I have often marveled at people with very precise plans and goals and also felt a slightly uncomfortable pressure to set goals, because if you don’t, how will you ever know you’ve gotten there?  Thanks Dough for exploring (and thanks Viv for pointing to this page):

“We don’t need to have a plan nor a goal – only a purpose. And not as well-defined as we thought. Purpose becomes clearer in collaboration. […]

Goals are for people who need something external to tell them when they get “there.” More than that, people who need to know they’ve got somewhere (and can stop now). Some surmise that the world is – or at least can be – created to be larger every moment, more complex, more wondrous.”

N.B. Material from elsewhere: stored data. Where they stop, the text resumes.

(* ===== verification/Endpoints.v ===== *)
(** * Metrics endpoints (src/cmd/redlease-server/main.go, src/cmd/redlease-load/metrics.go)

    The registries behind the endpoints and the exchange of the server's
    collector. The registry is that of the Prometheus client library: the class
    [PrometheusRegistry] has its documented behaviour. The HTTP server is present
    only as the path it serves. *)

From stdpp Require Import base sets list numbers strings.
From S2P Require Import Prelude Server Prometheus Launcher.

#[local] Open Scope string_scope.
#[local] Open Scope list_scope.

(** ** The registry *)

(** The collectors of the commands: those of the library for the Go runtime and
    the process, that of a server, and that of the clients of the load generator. *)
Inductive collector := colGo | colProcess | colServer (server : nat) | colClients.

#[export] Instance collector_eq_dec : EqDecision collector.
Proof. solve_decision. Defined.

Section Describe.
Context (goDescs processDescs : list string).

(** The names of the metrics of a collector. *)
Definition collectorNames (c : collector) : list string :=
  match c with
  | colGo => goDescs
  | colProcess => processDescs
  | colServer _ => DescribeServer.*1
  | colClients => DescribeClient.*1
  end.
End Describe.

(** A registry refuses a collector that announces a name in use, and identifies
    the collector to remove by what it announces. *)
Class PrometheusRegistry := {
  goDescs : list string;
  processDescs : list string;
  go_names : Forall (fun name => String.prefix "go_" name = true) goDescs;
  process_names : Forall (fun name => String.prefix "process_" name = true) processDescs;
  Registry : Type;
  NewRegistry : Registry;
  gathered : Registry -> list collector;
  Register : Registry -> collector -> option Registry;
  Unregister : Registry -> collector -> option Registry;
  NewRegistry_empty : gathered NewRegistry = [];
  Register_fresh r c :
    (forall c', c' ∈ gathered r -> collectorNames goDescs processDescs c ## collectorNames goDescs processDescs c') ->
    exists r', Register r c = Some r' /\ gathered r' ≡ₚ c :: gathered r;
  Register_taken r c c' name :
    c' ∈ gathered r -> name ∈ collectorNames goDescs processDescs c -> name ∈ collectorNames goDescs processDescs c' ->
    Register r c = None;
  Unregister_present r c :
    c ∈ gathered r -> exists r' c', Unregister r c = Some r' /\
      collectorNames goDescs processDescs c' = collectorNames goDescs processDescs c /\ gathered r ≡ₚ c' :: gathered r';
  Unregister_absent r c :
    (forall c', c' ∈ gathered r -> collectorNames goDescs processDescs c' <> collectorNames goDescs processDescs c) ->
    Unregister r c = None
}.

Section Endpoint.
Context `{PrometheusRegistry}.

Notation names := (collectorNames goDescs processDescs).

(** [newMetricsRegistry] *)
Definition newMetricsRegistry : option Registry :=
  r ← Register NewRegistry colGo; Register r colProcess.

(** [metricsHandler]: what a request for a path gets. *)
Definition metricsHandler (r : Registry) (path : string) : option (list collector) :=
  if decide (path = "/metrics") then Some (gathered r) else None.

(** [newMetricsHandler] *)
Definition newMetricsHandler (server : option nat) : option Registry :=
  r ← newMetricsRegistry; server ← newServerCollector server; Register r (colServer server).

(** ** The endpoint of the server *)

Record serverEndpoint := mkServerEndpoint { se_registry : Registry; se_collector : option nat }.

Inductive endpointError := errRegistry | errMetricsListen.

Definition startMetricsEndpoint (listens : bool) : endpointError + serverEndpoint :=
  match newMetricsRegistry with
  | None => inl errRegistry
  | Some r => if listens then inr (mkServerEndpoint r None) else inl errMetricsListen
  end.

(** The second half of [setServer], when no collector is left. *)
Definition exportServer (e : serverEndpoint) (server : option nat) : serverEndpoint * bool :=
  match newServerCollector server with
  | None => (e, false)
  | Some s =>
      match Register (se_registry e) (colServer s) with
      | None => (e, true)
      | Some r => (mkServerEndpoint r (Some s), false)
      end
  end.

(** [setServer]; the flag is whether it returns an error. *)
Definition exchangeServer (e : serverEndpoint) (server : option nat) : serverEndpoint * bool :=
  match se_collector e with
  | None => exportServer e server
  | Some old =>
      match Unregister (se_registry e) (colServer old) with
      | None => (e, true)
      | Some r => exportServer (mkServerEndpoint r None) server
      end
  end.

(** [Close]: the errors of the HTTP server and of the listener; that the listener
    is closed already is no error. *)
Definition closeEndpoint (serverErr listenerErr listenerErrClosed : bool) : bool :=
  serverErr || (listenerErr && negb listenerErrClosed).

(** A sequence of calls of [setServer]; [None] when one fails. *)
Fixpoint exchangeServers (e : serverEndpoint) (servers : list (option nat)) : option serverEndpoint :=
  match servers with
  | [] => Some e
  | server :: servers =>
      match exchangeServer e server with
      | (e, false) => exchangeServers e servers
      | (_, true) => None
      end
  end.

(** ** The endpoint of the load generator *)

Definition newLoadMetricsRegistry : option Registry :=
  r ← Register NewRegistry colGo; r ← Register r colProcess; Register r colClients.

Definition startLoadMetricsEndpoint (listens : bool) : endpointError + Registry :=
  match newLoadMetricsRegistry with
  | None => inl errRegistry
  | Some r => if listens then inr r else inl errMetricsListen
  end.

(** ** Lemmas *)

(** The class of a collector by the names it announces. *)
Definition prefixOf (c : collector) : string :=
  match c with colGo => "go_" | colProcess => "process_" | colServer _ => "redlease_server_" | colClients => "redlease_client_" end.

Lemma names_prefixed c : Forall (fun name => String.prefix (prefixOf c) name = true) (names c).
Proof. destruct c; [apply go_names|apply process_names|..]; repeat constructor. Qed.

Lemma prefix_comparable a b name :
  String.prefix a name = true -> String.prefix b name = true -> String.prefix a b = true \/ String.prefix b a = true.
Proof.
  revert a b. induction name as [|x name IH]; intros [|y a] [|z b]; simpl; try done; auto.
  destruct (Ascii.ascii_dec y x) as [->|]; [|done]. destruct (Ascii.ascii_dec z x) as [->|]; [|done].
  destruct (Ascii.ascii_dec x x); [|done]. apply IH.
Qed.

Lemma prefixes_exclusive c c' name :
  String.prefix (prefixOf c) name = true -> String.prefix (prefixOf c') name = true -> prefixOf c = prefixOf c'.
Proof. intros H1 H2. by destruct (prefix_comparable _ _ _ H1 H2) as [Hp|Hp], c, c'; vm_compute in Hp. Qed.

Lemma names_disjoint c c' : prefixOf c <> prefixOf c' -> names c ## names c'.
Proof.
  intros Hne name Hc Hc'. apply Hne. pose proof (names_prefixed c) as H1. pose proof (names_prefixed c') as H2.
  rewrite Forall_forall in H1, H2. eapply prefixes_exclusive; [by apply H1|by apply H2].
Qed.

Lemma Register_new r c l :
  gathered r ≡ₚ l -> prefixOf c ∉ prefixOf <$> l ->
  exists r', Register r c = Some r' /\ gathered r' ≡ₚ c :: l.
Proof.
  intros Hl Hc. destruct (Register_fresh r c) as (r' & Hr & Hg).
  - intros c' Hc'. apply names_disjoint. intros Heq. apply Hc. apply list_elem_of_fmap. exists c'. by rewrite <- Hl.
  - exists r'. by rewrite <- Hl.
Qed.

Lemma newMetricsRegistry_ok : exists r, newMetricsRegistry = Some r /\ gathered r ≡ₚ [colProcess; colGo].
Proof.
  destruct (Register_new NewRegistry colGo []) as (r1 & H1 & G1); [by rewrite NewRegistry_empty|set_solver|].
  destruct (Register_new r1 colProcess [colGo]) as (r2 & H2 & G2); [done|simpl; set_solver|].
  exists r2. unfold newMetricsRegistry. by rewrite H1.
Qed.

Definition current (e : serverEndpoint) : list collector :=
  match se_collector e with Some s => [colServer s] | None => [] end.

Definition endpoint_inv (e : serverEndpoint) : Prop := gathered (se_registry e) ≡ₚ current e ++ [colProcess; colGo].

Lemma exportServer_ok e server :
  endpoint_inv e -> se_collector e = None ->
  exists e', exportServer e server = (e', false) /\ endpoint_inv e' /\ se_collector e' = server.
Proof.
  unfold endpoint_inv, exportServer, current, newServerCollector. intros Hinv Hnone. rewrite Hnone in Hinv.
  destruct server as [s|]; [|exists e; by rewrite Hnone].
  destruct (Register_new (se_registry e) (colServer s) [colProcess; colGo]) as (r & -> & Hg); [done|simpl; set_solver|].
  eexists. split; [done|]. split; [|done]. simpl. by rewrite Hg.
Qed.

(** A collector is taken out before the next one is registered. *)
Lemma exchangeServer_ok e server :
  endpoint_inv e -> exists e', exchangeServer e server = (e', false) /\ endpoint_inv e' /\ se_collector e' = server.
Proof.
  intros Hinv. unfold exchangeServer. destruct (se_collector e) as [old|] eqn:Hold; [|by apply exportServer_ok].
  unfold endpoint_inv, current in Hinv. rewrite Hold in Hinv. simpl in Hinv.
  destruct (Unregister_present (se_registry e) (colServer old)) as (r & c & -> & Hnames & Hperm); [rewrite Hinv; set_solver|].
  apply exportServer_ok; [|done]. unfold endpoint_inv, current. simpl.
  assert (Hc : c = colServer old).
  { assert (Hin : c ∈ [colServer old; colProcess; colGo]) by (rewrite <- Hinv, Hperm; set_solver).
    assert (Hne : forall c', prefixOf c' <> prefixOf (colServer old) -> names c' <> names (colServer old)).
    { intros c' Hp Heq. apply (names_disjoint _ _ Hp "redlease_server_state"); [rewrite Heq|]; simpl; set_solver. }
    apply elem_of_cons in Hin as [->|Hin]; [done|]. exfalso. apply (Hne c); [|done].
    apply elem_of_cons in Hin as [->|Hin]; [done|]. apply list_elem_of_singleton in Hin as ->. done. }
  subst c. rewrite Hinv in Hperm. by apply Permutation_cons_inv in Hperm as <-.
Qed.

(** The calls do what [setServer] of the launcher's model does when the registry
    agrees. *)
Lemma exchangeServer_launcher e server closed e' :
  endpoint_inv e -> exchangeServer e server = (e', false) ->
  setServer (mkEndpoint (se_collector e) closed) server true true = (mkEndpoint (se_collector e') closed, false).
Proof.
  intros Hinv Hex. destruct (exchangeServer_ok e server Hinv) as (e1 & He1 & _ & Hc1). rewrite Hex in He1.
  injection He1 as <-. rewrite Hc1. unfold setServer. simpl. by destruct (se_collector e), server.
Qed.

Lemma newLoadMetricsRegistry_ok : exists r, newLoadMetricsRegistry = Some r /\ gathered r ≡ₚ [colClients; colProcess; colGo].
Proof.
  destruct (Register_new NewRegistry colGo []) as (r1 & H1 & G1); [by rewrite NewRegistry_empty|set_solver|].
  destruct (Register_new r1 colProcess [colGo]) as (r2 & H2 & G2); [done|simpl; set_solver|].
  destruct (Register_new r2 colClients [colProcess; colGo]) as (r3 & H3 & G3); [done|simpl; set_solver|].
  exists r3. unfold newLoadMetricsRegistry. rewrite H1. simpl. by rewrite H2.
Qed.

(** The endpoint never fails for reasons of the registry, and always exports the
    current server. Started on a free address, it takes every sequence of changes
    of the server without an error; a request for /metrics then gets the metrics
    of the Go runtime, of the process and of the last server, if there is one,
    each once; any other path gets nothing. *)
Theorem endpoint_exports_server servers :
  exists e0 e, startMetricsEndpoint true = inr e0 /\ exchangeServers e0 servers = Some e /\
    (exists l, metricsHandler (se_registry e) "/metrics" = Some l /\
       l ≡ₚ (match last servers with Some (Some s) => [colServer s] | _ => [] end) ++ [colProcess; colGo]) /\
    forall path, path <> "/metrics" -> metricsHandler (se_registry e) path = None.
Proof.
  destruct newMetricsRegistry_ok as (r & Hr & Hg).
  assert (Hall : forall e0, endpoint_inv e0 -> exists e, exchangeServers e0 servers = Some e /\ endpoint_inv e /\
    se_collector e = default (se_collector e0) (last servers)).
  { clear. induction servers as [|server servers IH]; intros e0 Hinv; [by exists e0|].
    destruct (exchangeServer_ok e0 server Hinv) as (e1 & He1 & Hinv1 & Hc1).
    destruct (IH e1 Hinv1) as (e & He & Hinv' & Hc). exists e. simpl. rewrite He1. split_and!; [done..|].
    rewrite Hc, Hc1. destruct servers as [|x l]; [done|]. change (last (server :: x :: l)) with (last (x :: l)).
    destruct (last (x :: l)) eqn:Hl; [done|]. by apply last_None in Hl. }
  exists (mkServerEndpoint r None). destruct (Hall (mkServerEndpoint r None)) as (e & He & Hinv & Hc); [done|].
  exists e. unfold startMetricsEndpoint. rewrite Hr. split_and!; [done..| |].
  - eexists. split; [done|]. unfold endpoint_inv, current in Hinv. rewrite Hc in Hinv. simpl in Hinv.
    rewrite Hinv. by destruct (last servers) as [[s|]|].
  - intros path Hp. unfold metricsHandler. by rewrite decide_False.
Qed.

End Endpoint.

(** A registry that is the list of its collectors. *)
Definition plainRegister (r : list collector) (c : collector) : option (list collector) :=
  let announced := collectorNames ["go_goroutines"] ["process_cpu_seconds_total"] in
  if decide (Exists (fun c' => Exists (fun name => name ∈ announced c') (announced c)) r) then None else Some (c :: r).

Definition plainUnregister (r : list collector) (c : collector) : option (list collector) :=
  let announced := collectorNames ["go_goroutines"] ["process_cpu_seconds_total"] in
  '(i, _) ← list_find (fun c' => announced c' = announced c) r; Some (delete i r).

#[export] Instance plainRegistry : PrometheusRegistry.
Proof.
  refine {| goDescs := ["go_goroutines"]; processDescs := ["process_cpu_seconds_total"]; Registry := list collector;
    NewRegistry := []; gathered := id; Register := plainRegister; Unregister := plainUnregister |}; try by repeat constructor.
  - intros r c Hd. exists (c :: r). split; [|done]. unfold plainRegister. rewrite decide_False; [done|].
    rewrite Exists_exists. intros (c' & Hc' & Hex). apply Exists_exists in Hex as (name & H1 & H2). by apply (Hd c' Hc' name).
  - intros r c c' name Hc' H1 H2. unfold plainRegister. rewrite decide_True; [done|].
    apply Exists_exists. exists c'. split; [done|]. apply Exists_exists. by exists name.
  - intros r c Hc. unfold plainUnregister.
    destruct (list_find _ r) as [[i c']|] eqn:Hf; simpl.
    + apply list_find_Some in Hf as (Hi & Hn & _). exists (delete i r), c'. split_and!; [done..|]. by apply delete_Permutation.
    + apply list_find_None in Hf. rewrite Forall_forall in Hf. by destruct (Hf c Hc).
  - intros r c Hall. unfold plainUnregister. replace (list_find _ r) with (@None (nat * collector)); [done|].
    symmetry. apply list_find_None. by apply Forall_forall.
Defined.

Example endpoint_run :
  exchangeServers (H := plainRegistry) (mkServerEndpoint (H := plainRegistry) [colProcess; colGo] None) [Some 1; None; Some 2; Some 3] =
  Some (mkServerEndpoint (H := plainRegistry) [colServer 3; colProcess; colGo] (Some 3)).
Proof. reflexivity. Qed.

The structural logic behind corruption

When discussing corruption, a lot of people from less corrupt systems talk about blatantly corrupt systems and you can hear a condescending undercurrent of: “These amoral corrupt people…” in their assessment of the situation. As if it was always the decision of this one corrupt individual to take or give bribes. And, understanding where they come from, in a less corrupt system, that might be broadly true.

My friends in northern Ghana though agreed that a road contractor who wasn’t prepared to pay his 10% to everyone involved would not get any jobs and so, by definition, not be a road contractor. They didn’t judge this as an un-ethical act but, ironically, saw the contractor who distributed part of the contract sum as following the (informal) rules.

When network mapping with a group of people involved in avian flu prevention, we talked about the question: Where in this network do people have the highest incentive to bribe? This helped us to understand that it is not the evil character of cross-border chicken traders but rather the lack of compensation for dead birds and the position of control of the border officials, that makes the cross-border trade a potential corruption hot-spot.

Regina Birner has used Net-Map to visualize and summarize her findings about corruption in the construction of small reservoirs in Ghana and in forestry in Indonesia. We had an interesting discussion this week about how you could use Net-Map as a tool to diagnose potential structural corruption hot-spots without focusing on exposing individuals and thus improve the design of programs and organizations to reduce incentives for corruption. Have a look at her case study.

Can you think of examples that you have experienced or heard about where certain structures invited corruption? What exactly could be the switches to turn for reducing the incentives for corruption in these cases?